» Your instructions: From the entries below, please gather each line containing the string "Asked".

[Stored data entries]

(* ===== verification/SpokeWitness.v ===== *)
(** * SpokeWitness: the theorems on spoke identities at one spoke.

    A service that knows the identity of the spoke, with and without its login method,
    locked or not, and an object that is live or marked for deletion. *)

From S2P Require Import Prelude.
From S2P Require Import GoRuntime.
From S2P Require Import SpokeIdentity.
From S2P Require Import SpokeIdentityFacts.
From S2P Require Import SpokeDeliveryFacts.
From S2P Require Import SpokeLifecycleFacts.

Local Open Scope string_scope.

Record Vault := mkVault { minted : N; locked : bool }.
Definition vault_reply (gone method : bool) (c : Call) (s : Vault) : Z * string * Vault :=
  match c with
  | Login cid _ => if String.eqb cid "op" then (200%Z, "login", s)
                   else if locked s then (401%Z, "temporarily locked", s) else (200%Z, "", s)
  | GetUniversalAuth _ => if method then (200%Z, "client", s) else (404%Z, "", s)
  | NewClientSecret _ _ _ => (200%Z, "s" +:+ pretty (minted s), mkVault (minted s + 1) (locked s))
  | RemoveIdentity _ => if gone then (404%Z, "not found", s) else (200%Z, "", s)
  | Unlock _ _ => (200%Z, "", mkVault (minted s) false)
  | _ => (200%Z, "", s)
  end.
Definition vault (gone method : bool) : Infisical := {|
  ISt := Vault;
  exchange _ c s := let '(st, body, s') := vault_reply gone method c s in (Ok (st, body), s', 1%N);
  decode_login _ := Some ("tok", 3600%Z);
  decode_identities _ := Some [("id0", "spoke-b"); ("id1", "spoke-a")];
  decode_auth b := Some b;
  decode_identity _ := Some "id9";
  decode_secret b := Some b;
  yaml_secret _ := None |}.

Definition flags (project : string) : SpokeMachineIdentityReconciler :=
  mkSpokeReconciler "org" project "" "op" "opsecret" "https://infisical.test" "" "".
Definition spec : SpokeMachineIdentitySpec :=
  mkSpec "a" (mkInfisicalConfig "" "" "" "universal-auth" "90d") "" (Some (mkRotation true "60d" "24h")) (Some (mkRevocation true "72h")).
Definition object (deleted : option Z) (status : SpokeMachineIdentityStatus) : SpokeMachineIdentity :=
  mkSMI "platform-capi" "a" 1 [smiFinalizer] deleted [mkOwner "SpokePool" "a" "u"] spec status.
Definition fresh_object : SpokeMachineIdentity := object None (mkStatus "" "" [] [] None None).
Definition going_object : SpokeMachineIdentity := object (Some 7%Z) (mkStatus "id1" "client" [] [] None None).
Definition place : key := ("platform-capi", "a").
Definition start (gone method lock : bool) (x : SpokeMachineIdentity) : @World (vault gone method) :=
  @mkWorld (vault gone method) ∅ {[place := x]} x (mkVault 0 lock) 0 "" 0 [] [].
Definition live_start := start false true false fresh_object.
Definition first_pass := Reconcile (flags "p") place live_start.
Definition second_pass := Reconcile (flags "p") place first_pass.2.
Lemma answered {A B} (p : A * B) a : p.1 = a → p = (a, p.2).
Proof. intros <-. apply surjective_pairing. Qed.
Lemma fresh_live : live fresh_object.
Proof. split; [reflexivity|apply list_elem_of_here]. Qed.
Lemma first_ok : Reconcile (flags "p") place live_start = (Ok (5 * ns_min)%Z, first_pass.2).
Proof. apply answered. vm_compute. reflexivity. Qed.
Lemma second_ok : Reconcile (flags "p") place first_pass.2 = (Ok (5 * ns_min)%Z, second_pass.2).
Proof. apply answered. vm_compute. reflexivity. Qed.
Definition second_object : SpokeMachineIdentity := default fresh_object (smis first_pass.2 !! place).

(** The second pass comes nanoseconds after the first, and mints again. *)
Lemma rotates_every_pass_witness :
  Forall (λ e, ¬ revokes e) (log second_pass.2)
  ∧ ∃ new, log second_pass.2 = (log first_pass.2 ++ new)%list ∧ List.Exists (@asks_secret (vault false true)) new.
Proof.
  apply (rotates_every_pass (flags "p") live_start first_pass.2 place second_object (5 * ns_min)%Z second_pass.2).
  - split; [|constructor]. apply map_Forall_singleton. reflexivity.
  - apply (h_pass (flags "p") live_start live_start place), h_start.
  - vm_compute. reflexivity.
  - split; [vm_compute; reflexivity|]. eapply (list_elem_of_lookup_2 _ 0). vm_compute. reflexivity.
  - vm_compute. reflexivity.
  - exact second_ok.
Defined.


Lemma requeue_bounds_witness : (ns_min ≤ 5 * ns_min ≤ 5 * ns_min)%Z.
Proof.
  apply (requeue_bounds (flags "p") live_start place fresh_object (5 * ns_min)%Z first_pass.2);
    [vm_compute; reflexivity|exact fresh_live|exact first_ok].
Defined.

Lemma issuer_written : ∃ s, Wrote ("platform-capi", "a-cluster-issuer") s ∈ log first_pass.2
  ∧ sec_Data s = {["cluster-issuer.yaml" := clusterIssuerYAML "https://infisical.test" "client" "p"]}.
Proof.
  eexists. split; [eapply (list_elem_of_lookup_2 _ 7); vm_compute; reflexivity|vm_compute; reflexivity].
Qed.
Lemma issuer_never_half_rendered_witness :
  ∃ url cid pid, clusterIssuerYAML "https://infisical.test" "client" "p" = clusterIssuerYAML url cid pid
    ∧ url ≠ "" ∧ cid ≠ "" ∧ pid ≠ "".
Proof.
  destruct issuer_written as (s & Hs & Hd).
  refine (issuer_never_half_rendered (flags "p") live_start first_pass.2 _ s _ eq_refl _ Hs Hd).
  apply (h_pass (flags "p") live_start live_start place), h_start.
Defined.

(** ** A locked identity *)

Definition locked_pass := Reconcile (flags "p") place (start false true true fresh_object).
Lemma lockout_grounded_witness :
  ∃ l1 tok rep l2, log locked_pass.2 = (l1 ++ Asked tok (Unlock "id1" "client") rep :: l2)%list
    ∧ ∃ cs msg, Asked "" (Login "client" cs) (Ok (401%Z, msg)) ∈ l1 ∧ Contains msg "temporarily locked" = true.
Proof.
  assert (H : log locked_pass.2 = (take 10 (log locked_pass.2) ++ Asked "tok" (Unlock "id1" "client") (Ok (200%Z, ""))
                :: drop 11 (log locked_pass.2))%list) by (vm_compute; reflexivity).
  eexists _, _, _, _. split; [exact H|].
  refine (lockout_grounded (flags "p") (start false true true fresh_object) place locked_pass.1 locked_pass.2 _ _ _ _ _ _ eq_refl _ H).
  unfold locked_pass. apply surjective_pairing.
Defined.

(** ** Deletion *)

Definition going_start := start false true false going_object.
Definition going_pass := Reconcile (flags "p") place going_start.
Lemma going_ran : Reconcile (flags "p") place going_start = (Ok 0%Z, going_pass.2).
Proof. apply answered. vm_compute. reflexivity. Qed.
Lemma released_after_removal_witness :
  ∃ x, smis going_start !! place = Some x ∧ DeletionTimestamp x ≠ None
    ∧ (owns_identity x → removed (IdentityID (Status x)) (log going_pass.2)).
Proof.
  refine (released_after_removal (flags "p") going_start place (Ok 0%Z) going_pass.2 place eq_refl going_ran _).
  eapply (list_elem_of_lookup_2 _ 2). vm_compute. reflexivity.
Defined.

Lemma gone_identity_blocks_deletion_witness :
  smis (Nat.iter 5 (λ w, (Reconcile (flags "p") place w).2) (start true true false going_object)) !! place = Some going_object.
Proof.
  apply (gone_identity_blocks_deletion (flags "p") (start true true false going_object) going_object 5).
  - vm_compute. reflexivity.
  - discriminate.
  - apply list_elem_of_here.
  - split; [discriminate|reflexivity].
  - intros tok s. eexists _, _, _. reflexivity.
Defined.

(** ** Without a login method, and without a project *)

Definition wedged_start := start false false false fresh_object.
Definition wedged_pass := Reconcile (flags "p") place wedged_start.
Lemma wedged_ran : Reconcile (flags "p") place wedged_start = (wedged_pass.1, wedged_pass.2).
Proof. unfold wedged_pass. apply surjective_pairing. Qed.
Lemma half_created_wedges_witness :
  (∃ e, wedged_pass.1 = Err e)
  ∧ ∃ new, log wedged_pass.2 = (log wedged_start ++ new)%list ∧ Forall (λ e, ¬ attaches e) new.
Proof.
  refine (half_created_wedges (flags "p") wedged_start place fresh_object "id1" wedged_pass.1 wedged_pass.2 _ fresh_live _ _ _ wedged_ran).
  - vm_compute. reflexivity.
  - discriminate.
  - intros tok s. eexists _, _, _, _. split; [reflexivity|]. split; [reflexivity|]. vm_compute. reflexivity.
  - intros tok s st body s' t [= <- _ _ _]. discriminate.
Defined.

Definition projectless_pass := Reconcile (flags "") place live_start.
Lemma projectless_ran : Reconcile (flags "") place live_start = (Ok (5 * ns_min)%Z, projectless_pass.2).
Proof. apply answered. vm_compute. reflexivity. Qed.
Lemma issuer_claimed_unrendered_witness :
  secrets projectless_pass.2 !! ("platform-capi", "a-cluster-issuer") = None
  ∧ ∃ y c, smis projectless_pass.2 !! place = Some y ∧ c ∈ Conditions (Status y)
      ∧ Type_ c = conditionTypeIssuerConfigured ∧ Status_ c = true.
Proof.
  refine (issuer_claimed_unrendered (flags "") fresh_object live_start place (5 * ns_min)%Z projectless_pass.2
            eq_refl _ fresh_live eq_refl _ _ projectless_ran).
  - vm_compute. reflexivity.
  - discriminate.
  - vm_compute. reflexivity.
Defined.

» Finished exercise:
  ∃ l1 tok rep l2, log locked_pass.2 = (l1 ++ Asked tok (Unlock "id1" "client") rep :: l2)%list
    ∧ ∃ cs msg, Asked "" (Login "client" cs) (Ok (401%Z, msg)) ∈ l1 ∧ Contains msg "temporarily locked" = true.
  assert (H : log locked_pass.2 = (take 10 (log locked_pass.2) ++ Asked "tok" (Unlock "id1" "client") (Ok (200%Z, ""))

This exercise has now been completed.